Robbie Benson seals fourth FAI Cup success for St Patrick's Athletic

In front of 37,126 fans, the best turnout for a final at Aviva Stadium, Chris Forrester thought he’d won it for Saints
Robbie Benson seals fourth FAI Cup success for St Patrick's Athletic

Robbie Benson of St Patrick's Athletic celebrates with goalkeeper Vitezslav Jaros after scoring the winning penalty. Picture: Eóin Noonan/Sportsfile

Bohemians 1 St Patrick's Athletic 1

St Pat’s won 4-3 on pens

Robbie Benson was the FAI Cup final hero for St Patrick’s Athletic on Sunday afternoon, tucking away the decisive penalty in the shootout to down Bohemians before a record crowd.

In front of 37,126 fans, the best turnout for a final at Aviva Stadium, Chris Forrester thought he’d won it for Saints by firing them ahead on the stroke of half-time in extra-time but Rory Feely’s bullet header immediately after it forced penalties.

Bohs were looking good for the trophy when James Talbot saved Forrester’s third Saints penalty but Tyreke Wilson and Keith Ward were both off-target with the next Bohs spot-kicks, allowing Benson to seal the riches It marked a fitting end to a stellar season for St Pat’s, the nearest challengers to champions Shamrock Rovers in the league but defeat means there’ll be no European football for Bohemians for the first time in three years.

St. Patrick's Athletic Robbie Benson scores the winning penalty. Picture: INPHO/Ryan Byrne
St. Patrick's Athletic Robbie Benson scores the winning penalty. Picture: INPHO/Ryan Byrne

Bohs started as expected, with Andy Lyons preferred ahead of Kevin Feely, and Georgie Kelly sufficiently recovered from a calf injury to lead the line.

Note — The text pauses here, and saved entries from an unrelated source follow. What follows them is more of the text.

Lemma needs_copy_env d d' q :
  db_env d' = db_env d -> last_modified_txid (header (db_node d' q)) = last_modified_txid (header (db_node d q)) ->
  needs_copy d' q = needs_copy d q.
Proof. intros E Hn. unfold needs_copy. rewrite Hn, (env_txid _ _ E). by apply env_copy_needed. Qed.
Lemma needs_copy_fresh d q : last_modified_txid (header (db_node d q)) = db_txid d -> needs_copy d q = false.
Proof. intros E. unfold needs_copy, copy_needed. rewrite E, Z.ltb_irrefl. by destruct (_ && _). Qed.

(** The marks of nodes are of the open transaction at the latest. *)
Definition mark d q : Z := last_modified_txid (header (db_node d q)).
Definition marked d (N : list Z) : Prop := Forall (fun q => mark d q <= db_txid d) N.

Lemma marked_same d d' N : db_txid d' = db_txid d -> (forall q, q ∈ N -> mark d' q = mark d q) -> marked d N -> marked d' N.
Proof. intros E Hm. unfold marked. rewrite !Forall_forall, E. intros H q Hq. rewrite Hm by done. by apply H. Qed.
Lemma marked_kept W d d' N : keeps_pages W d d' -> db_txid d' = db_txid d -> (forall q, q ∈ N -> db_used d q /\ ~ W q) ->
  marked d N -> marked d' N.
Proof. intros Hw E HN. apply marked_same; [done|]. intros q Hq. unfold mark. by rewrite (kp_node _ _ _ Hw q) by apply (HN q Hq). Qed.
Lemma marked_writes k W d d' N : writes k W d d' -> (forall q, q ∈ N -> db_used d q /\ ~ W q) -> marked d N -> marked d' N.
Proof. intros Hw. apply (marked_kept W); [exact (writes_keeps _ _ _ _ Hw)|apply env_txid, Hw]. Qed.
Lemma marked_app d N1 N2 : marked d (N1 ++ N2) <-> marked d N1 /\ marked d N2.
Proof. unfold marked. by rewrite Forall_app. Qed.
#[export] Instance marked_perm d : Proper ((≡ₚ) ==> iff) (marked d).
Proof. intros N1 N2 E. unfold marked. by rewrite E. Qed.
Lemma marked_cons d q N : marked d (q :: N) <-> mark d q <= db_txid d /\ marked d N.
Proof. unfold marked. by rewrite Forall_cons. Qed.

Remarkably, he was the only striker on the pitch. Stephen O’Donnell has an abundance of midfielders to pick from and he chose the best of them to operate a system without a recognised forward.

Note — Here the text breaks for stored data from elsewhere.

Lemma own_closed_Branch d p ks ts :
  own_closed d (Branch p ks ts) <-> Forall (fun t => (own d (pg t) -> own d p) /\ own_closed d t) ts.
Proof. cbn. apply foldr_Forall. Qed.

Lemma own_closed_ext d d' t :
  (forall q, q ∈ footprint d t -> needs_copy d' q = needs_copy d q) -> own_closed d t -> own_closed d' t.
Proof.
  induction t as [p es|p ks ts IH] using tree_induction; [done|]. intros Hq. rewrite !own_closed_Branch.
  intros Hc. rewrite Forall_forall in IH, Hc. apply Forall_forall. intros t Ht. destruct (Hc t Ht) as [Hown Hct].
  assert (Hin : forall q, q ∈ footprint d t -> q ∈ footprint d (Branch p ks ts)).
  { intros q Hqt. apply list_elem_of_further, list_elem_of_bind. eauto. }
  split; [|by apply IH; auto]. unfold own in *. rewrite (Hq p) by apply (footprint_pg d (Branch p ks ts)).
  by rewrite (Hq (pg t)) by (apply Hin, footprint_pg).
Qed.

Lemma own_closed_steps k W d d' t :
  steps k W d d' -> db_inv d -> rep d t -> (forall q, q ∈ footprint d t -> ~ W q) -> own_closed d t -> own_closed d' t.
Proof.
  intros Hst Hinv Hr HW. apply own_closed_ext. intros q Hq. apply (steps_needs_copy _ _ _ _ _ Hst); [|by apply HW].
  by apply (footprint_used d t).
Qed.

(** Along a path. *)
Fixpoint frames_closed d fs (c : Z) : Prop :=
  match fs with
  | f :: fs => (own d c -> own d (f_pg f)) /\
      Forall (fun t => (own d (pg t) -> own d (f_pg f)) /\ own_closed d t) (siblings f) /\ frames_closed d fs (f_pg f)
  | [] => True
  end.

Lemma own_closed_plug d fs t : own_closed d (plug fs t) <-> frames_closed d fs (pg t) /\ own_closed d t.
Proof.
  revert t. induction fs as [|f fs IH]; intros t; cbn [plug frames_closed]; [tauto|].
  rewrite IH. unfold plug1. rewrite own_closed_Branch. unfold siblings. rewrite !Forall_app, Forall_cons. cbn [pg]. tauto.
Qed.

Lemma frames_closed_up d fs c : frames_closed d fs c -> own d c -> Forall (fun f => own d (f_pg f)) fs.
Proof.
  revert c. induction fs as [|f fs IH]; intros c Hc Ho; [done|]. destruct Hc as (H1 & _ & H3).
  constructor; [auto|]. apply (IH (f_pg f)); auto.
Qed.
Lemma frames_closed_path d fs c : frames_closed d fs c -> path_closed d fs.
Proof.
  revert c. induction fs as [|f fs IH]; intros c Hc; [done|]. destruct Hc as (_ & _ & H3).
  split; [|by apply (IH (f_pg f))]. intros Ho. by apply (frames_closed_up d fs (f_pg f)).
Qed.
Lemma frames_closed_own d fs c :
  Forall (fun f => own d (f_pg f)) fs -> Forall (fun f => Forall (own_closed d) (siblings f)) fs -> frames_closed d fs c.
Proof.
  revert c. induction fs as [|f fs IH]; intros c Ho Hs; [done|].
  apply Forall_cons in Ho as [Hof Ho]. apply Forall_cons in Hs as [Hsf Hs]. split; [done|]. split; [|by apply IH].
  eapply Forall_impl; [exact Hsf|]. done.
Qed.
Lemma frames_closed_siblings d fs c : frames_closed d fs c -> Forall (fun f => Forall (own_closed d) (siblings f)) fs.
Proof.
  revert c. induction fs as [|f fs IH]; intros c Hc; [constructor|]. destruct Hc as (_ & Hs & Hc).
  constructor; [|by apply (IH (f_pg f))]. eapply Forall_impl; [exact Hs|]. by intros t [].
Qed.

(** ** A tree of the write transaction *)
Record own_tree (cmp : comparator) (key_ok : list byte -> Prop) d bt t (h : nat) : Prop := {
  ot_at :> tree_at cmp key_ok d bt t h;
  ot_tx : bt_tx bt = UpdateTxRef;
  ot_nodup : NoDup (footprint d t);
  ot_closed : own_closed d t;
}.

(** The path of a search, given to the transaction. *)
Record path_taken d bt fs p es d' fs' p' : Prop := {
  pt_rep : rep d' (plug fs' (Leaf p' es));
  pt_same : Forall2 same_frame fs fs';
  pt_steps : steps (Z.of_nat (S (length fs))) (own_path d fs) d d';
  pt_root : tree_root bt d' = Ok (root_pg fs' p') d';
  pt_own : own d' p';
  pt_path : Forall (fun f => own d' (f_pg f)) fs';
  pt_closed : own_closed d' (plug fs' (Leaf p' es));
  pt_nodup : NoDup (footprint d' (plug fs' (Leaf p' es)));
  pt_fresh q : q ∈ p' :: (f_pg <$> fs') -> q ∈ p :: (f_pg <$> fs) \/ ~ db_used d q;
  pt_frees : frees d (footprint d (plug fs (Leaf p es))) d' (footprint d' (plug fs' (Leaf p' es)));
  pt_marks : marked d (tree_nodes (plug fs (Leaf p es))) -> marked d' (tree_nodes (plug fs' (Leaf p' es)));
}.

Lemma copied_closed d fs p es d' fs' p' root :
  db_inv d -> rep d (plug fs (Leaf p es)) -> NoDup (footprint d (plug fs (Leaf p es))) -> frames_closed d fs p ->
  path_owned d fs p es d' fs' p' root -> own_closed d' (plug fs' (Leaf p' es)).
Proof.
  intros Hinv Hr Hnd Hcl [_ P2 P3 _ _ P5 _ _ _ _]. apply own_closed_plug. split; [|done].
  apply frames_closed_own; [done|]. apply rep_plug_iff in Hr as [Hfs _].
  rewrite footprint_plug, frames_fp_perm in Hnd. apply NoDup_app in Hnd as (_ & _ & Hnd).
  apply NoDup_app in Hnd as (_ & Hsep & _).
  apply frames_closed_siblings in Hcl. apply Forall_forall. intros f' Hf'.
  apply list_elem_of_lookup_1 in Hf' as (i & Hi). destruct (Forall2_lookup_r _ _ _ _ _ P2 Hi) as (f & Hf & ->).
  apply list_elem_of_lookup_2 in Hf. change (siblings (move_frame _ f)) with (siblings f).
  rewrite Forall_forall in Hcl. specialize (Hcl f Hf). destruct (frames_ok_elem d fs p f Hfs Hf) as [c Hfo].
  apply Forall_forall. intros t Ht. rewrite Forall_forall in Hcl.
  apply (own_closed_steps _ _ d d' t (writes_steps _ _ _ _ P3) Hinv); [| |by apply Hcl].
  - destruct Hfo as [_ _ _ _ _ _ Hl Hrr]. rewrite Forall_forall in Hl, Hrr.
    unfold siblings in Ht. apply elem_of_app in Ht as [Ht|Ht]; auto.
  - intros q Hq [Hin _]. apply (Hsep q Hin). unfold path_siblings, siblings_fp. apply list_elem_of_bind. exists f.
    split; [|done]. apply list_elem_of_bind. eauto.
Qed.

Lemma CopyAllPagesByPath_ok bt d fs p (n : Z) es it :
  bt_tx bt = UpdateTxRef -> db_inv d -> rep d (plug fs (Leaf p es)) -> NoDup (footprint d (plug fs (Leaf p es))) ->
  tree_root bt d = Ok (root_pg fs p) d -> Z.of_nat (S (length fs)) <= db_space d ->
  own_closed d (plug fs (Leaf p es)) -> it_btree it = bt -> it_stack it = (p, n) :: frame_stack fs ->
  exists fs' p' d', CopyAllPagesByPath (it, d) = Ok tt (set_stack ((p', n) :: frame_stack fs') it, d') /\
    path_taken d bt fs p es d' fs' p'.
Proof.
  intros Hbt Hinv Hr Hnd Hroot Hsp Hcl Eit Est. apply own_closed_plug in Hcl as [Hcl _].
  destruct (copy_path_ok bt d fs p n es Hbt Hinv Hr Hnd Hsp (frames_closed_up d fs p Hcl) (frames_closed_path d fs p Hcl))
    as (fs' & p' & root & d1 & Hrun & [P1 P2 P3 P4 P5 P5' P6 P7 P8 P9]).
  pose proof (copied_closed _ _ _ _ _ _ _ _ Hinv Hr Hnd Hcl (Build_path_owned _ _ _ _ _ _ _ _ P1 P2 P3 P4 P5 P5' P6 P7 P8 P9)) as Hcl1.
  unfold CopyAllPagesByPath. run_step (iter_ok it d). rewrite Est, Eit.
  run_step (on_db_ok _ it d _ _ Hrun). run_step (on_iter_ok (set_stack ((p', n) :: frame_stack fs')) it d1).
  pose proof (tree_root_writes bt _ _ _ _ _ Hbt P3 Hinv Hroot) as Hroot1. pose proof (wr_inv _ _ _ _ P3) as Hinv1.
  destruct root as [r|].
  2: { exists fs', p', d1. split; [done|]. split; try done; [by apply writes_steps|]. by rewrite P4. }
  subst r. destruct (set_tree_root_ok bt (root_pg fs' p') _ d1 Hbt Hinv1 Hroot1) as (d' & Hset & Hroot' & Hst & Hn & _ & Hfd).
  exists fs', p', d'. split; [exact (on_db_ok _ _ d1 _ _ Hset)|].
  destruct (rep_frame _ d1 d' _ Hst Hinv1 P1) as [Hr' Hfp']; [by auto|].
  assert (Hown : forall q, needs_copy d' q = needs_copy d1 q) by (intros q; by apply tx_env_needs_copy; [apply Hst|]).
  split; try done.
  - replace (Z.of_nat (S (length fs))) with (Z.of_nat (S (length fs)) + 0) by lia.
    apply (steps_trans _ _ (own_path d fs) (fun _ => False) _ d d1 d'); [by apply writes_steps|done|].
    intros q _ [Hq|[]]. exact Hq.
  - unfold own. by rewrite Hown.
  - eapply Forall_impl; [exact P5'|]. intros f Hf. unfold own. by rewrite Hown.
  - apply (own_closed_ext d1); [by auto|done].
  - by rewrite Hfp'.
  - rewrite Hfp'. apply (frees_trans _ _ _ _ _ _ P8), frees_none; [done|by apply (kp_used _ _ _ Hst)|done|].
    intros q Hq. split; [by left|]. by apply (kp_used _ _ _ Hst), (footprint_used d1 _ q Hinv1 P1).
  - intros Hm. apply (marked_same d1); [exact (tx_env_txid _ _ (st_env _ _ _ _ Hst))| |by apply P9].
    intros q _. unfold mark. by rewrite Hn.
Qed.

Mattie Smith came closest to that tag by reputation but he was deployed on the left, leaving Benson the player most advanced Saint in that modern category of false nine.

Benson developed his name at Dundalk as a midfielder capable of arriving in the box with impeccable timing.

Being asked to hold up the ball wouldn’t be deemed his forte and it wasn’t long before Forrester was rotating into that berth.

Forrester’s friendship with Keith Buckley was an intriguing subplot of this first Dublin derby final since 2000.

Just three minutes in and the duo were staring at each other following a barge by Buckley into his pal. Forrester would exact revenge with interest later.

Ross Tierney was first to get a sight at goal, albeit a partial one, when slipped in winger Liam Burt but he poked the loose ball wide of the far post.

It seemed Ian Bermingham would be the unlikeliest player an early chance would fall to and the Saints captain looked startled when James Talbot’s wayward clearance came his way.

Bermingham could see the empty goal but his execution with a first-time volley lacked accuracy and flew wide.

His fellow full-back, Sam Bone, also found himself in unfamiliar territory on 18 minutes, darting free deep onto a pass from Darragh Burns but unable to beat Talbot from an acute angle.

Bone should have at least earned a corner for his endeavours but referee Rob Hennessy didn’t notice the nick his shot took off the goalkeeper’s chest.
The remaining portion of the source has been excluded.